| The problem |
Every line below from the one containing "[Health] and [Metrics] ask" through the one containing "rounds here exactly as it does in Go;" must be transcribed exactly. Omit all lines outside that stretch.

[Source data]
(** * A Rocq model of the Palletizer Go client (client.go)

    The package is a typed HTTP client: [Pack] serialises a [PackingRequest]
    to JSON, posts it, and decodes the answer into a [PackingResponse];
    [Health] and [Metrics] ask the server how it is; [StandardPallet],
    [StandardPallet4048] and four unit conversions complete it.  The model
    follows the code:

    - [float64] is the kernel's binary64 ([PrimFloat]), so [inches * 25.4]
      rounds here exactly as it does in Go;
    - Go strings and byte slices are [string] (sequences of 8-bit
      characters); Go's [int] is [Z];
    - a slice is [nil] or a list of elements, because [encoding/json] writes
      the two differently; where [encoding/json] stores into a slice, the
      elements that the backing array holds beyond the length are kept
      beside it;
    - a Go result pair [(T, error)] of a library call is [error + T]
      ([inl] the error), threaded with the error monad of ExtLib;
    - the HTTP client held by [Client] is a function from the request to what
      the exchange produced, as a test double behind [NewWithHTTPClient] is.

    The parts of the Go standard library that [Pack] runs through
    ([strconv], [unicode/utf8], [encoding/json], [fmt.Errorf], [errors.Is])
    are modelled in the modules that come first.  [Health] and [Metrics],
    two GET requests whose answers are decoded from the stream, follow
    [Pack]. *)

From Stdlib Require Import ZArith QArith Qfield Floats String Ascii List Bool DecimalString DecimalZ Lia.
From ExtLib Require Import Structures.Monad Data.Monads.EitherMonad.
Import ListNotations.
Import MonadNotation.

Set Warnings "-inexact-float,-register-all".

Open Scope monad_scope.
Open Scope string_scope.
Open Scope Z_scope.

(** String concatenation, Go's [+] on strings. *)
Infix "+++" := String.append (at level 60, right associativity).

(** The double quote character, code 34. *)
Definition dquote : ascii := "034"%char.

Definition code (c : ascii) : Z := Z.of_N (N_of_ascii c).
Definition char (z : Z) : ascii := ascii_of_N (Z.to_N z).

...

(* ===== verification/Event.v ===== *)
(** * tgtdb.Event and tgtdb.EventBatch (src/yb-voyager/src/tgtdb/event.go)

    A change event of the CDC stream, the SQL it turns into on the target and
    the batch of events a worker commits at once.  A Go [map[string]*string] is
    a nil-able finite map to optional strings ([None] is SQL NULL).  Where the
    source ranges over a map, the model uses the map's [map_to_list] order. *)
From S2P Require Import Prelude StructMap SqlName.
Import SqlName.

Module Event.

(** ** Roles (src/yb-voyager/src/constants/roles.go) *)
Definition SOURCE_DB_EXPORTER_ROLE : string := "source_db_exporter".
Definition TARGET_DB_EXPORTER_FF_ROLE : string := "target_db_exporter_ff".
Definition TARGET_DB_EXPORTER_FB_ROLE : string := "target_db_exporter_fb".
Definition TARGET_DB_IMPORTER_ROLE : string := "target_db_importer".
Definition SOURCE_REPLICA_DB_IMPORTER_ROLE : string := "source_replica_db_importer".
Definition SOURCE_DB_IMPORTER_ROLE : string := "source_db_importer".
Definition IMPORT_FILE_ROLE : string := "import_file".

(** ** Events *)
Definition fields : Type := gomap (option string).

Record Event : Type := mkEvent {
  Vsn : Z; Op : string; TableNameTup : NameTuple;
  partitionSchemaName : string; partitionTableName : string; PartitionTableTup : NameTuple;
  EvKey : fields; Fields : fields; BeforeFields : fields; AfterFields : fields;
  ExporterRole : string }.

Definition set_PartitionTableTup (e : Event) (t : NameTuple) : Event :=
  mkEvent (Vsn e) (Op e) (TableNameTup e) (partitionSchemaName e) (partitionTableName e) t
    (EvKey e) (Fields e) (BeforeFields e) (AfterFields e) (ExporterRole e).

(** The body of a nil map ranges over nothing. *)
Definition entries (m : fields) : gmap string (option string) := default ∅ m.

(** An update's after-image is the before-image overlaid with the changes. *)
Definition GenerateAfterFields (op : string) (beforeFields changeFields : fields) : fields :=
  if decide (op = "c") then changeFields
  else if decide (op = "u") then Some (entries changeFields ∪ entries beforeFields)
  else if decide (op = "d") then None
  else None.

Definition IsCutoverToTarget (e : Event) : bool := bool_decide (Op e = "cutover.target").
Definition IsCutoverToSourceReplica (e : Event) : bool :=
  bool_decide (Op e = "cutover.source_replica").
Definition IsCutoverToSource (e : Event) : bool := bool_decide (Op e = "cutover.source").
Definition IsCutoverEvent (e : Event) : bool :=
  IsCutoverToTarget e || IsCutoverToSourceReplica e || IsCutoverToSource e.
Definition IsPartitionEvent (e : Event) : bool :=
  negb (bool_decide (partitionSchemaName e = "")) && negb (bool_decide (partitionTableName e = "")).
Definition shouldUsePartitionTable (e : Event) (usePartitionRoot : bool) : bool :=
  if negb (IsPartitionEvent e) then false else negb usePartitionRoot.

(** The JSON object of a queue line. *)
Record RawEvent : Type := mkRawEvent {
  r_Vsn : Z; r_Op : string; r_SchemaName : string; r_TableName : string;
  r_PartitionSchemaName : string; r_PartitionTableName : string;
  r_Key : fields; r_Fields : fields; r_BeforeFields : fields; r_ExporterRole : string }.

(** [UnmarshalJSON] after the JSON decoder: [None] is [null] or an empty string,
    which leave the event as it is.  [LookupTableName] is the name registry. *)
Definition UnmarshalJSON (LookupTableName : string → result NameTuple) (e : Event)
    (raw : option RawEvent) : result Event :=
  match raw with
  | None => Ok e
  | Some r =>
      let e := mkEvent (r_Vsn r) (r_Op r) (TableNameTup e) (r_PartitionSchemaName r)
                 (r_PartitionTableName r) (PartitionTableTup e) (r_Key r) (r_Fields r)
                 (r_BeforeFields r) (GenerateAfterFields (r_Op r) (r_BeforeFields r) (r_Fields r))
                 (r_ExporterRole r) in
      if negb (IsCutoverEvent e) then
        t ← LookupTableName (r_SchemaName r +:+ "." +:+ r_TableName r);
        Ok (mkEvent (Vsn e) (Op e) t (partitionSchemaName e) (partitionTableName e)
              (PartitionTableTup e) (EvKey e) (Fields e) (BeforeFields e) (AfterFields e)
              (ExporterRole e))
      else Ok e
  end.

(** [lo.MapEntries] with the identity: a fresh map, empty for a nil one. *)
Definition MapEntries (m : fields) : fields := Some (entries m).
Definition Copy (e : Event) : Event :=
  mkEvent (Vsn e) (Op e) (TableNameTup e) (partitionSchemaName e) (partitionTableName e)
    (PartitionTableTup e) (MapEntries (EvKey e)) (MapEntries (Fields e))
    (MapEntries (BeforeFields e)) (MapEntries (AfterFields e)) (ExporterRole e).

| Exercise response |
    [Health] and [Metrics] ask the server how it is; [StandardPallet],
    [StandardPallet4048] and four unit conversions complete it.  The model
    follows the code:

    - [float64] is the kernel's binary64 ([PrimFloat]), so [inches * 25.4]
      rounds here exactly as it does in Go;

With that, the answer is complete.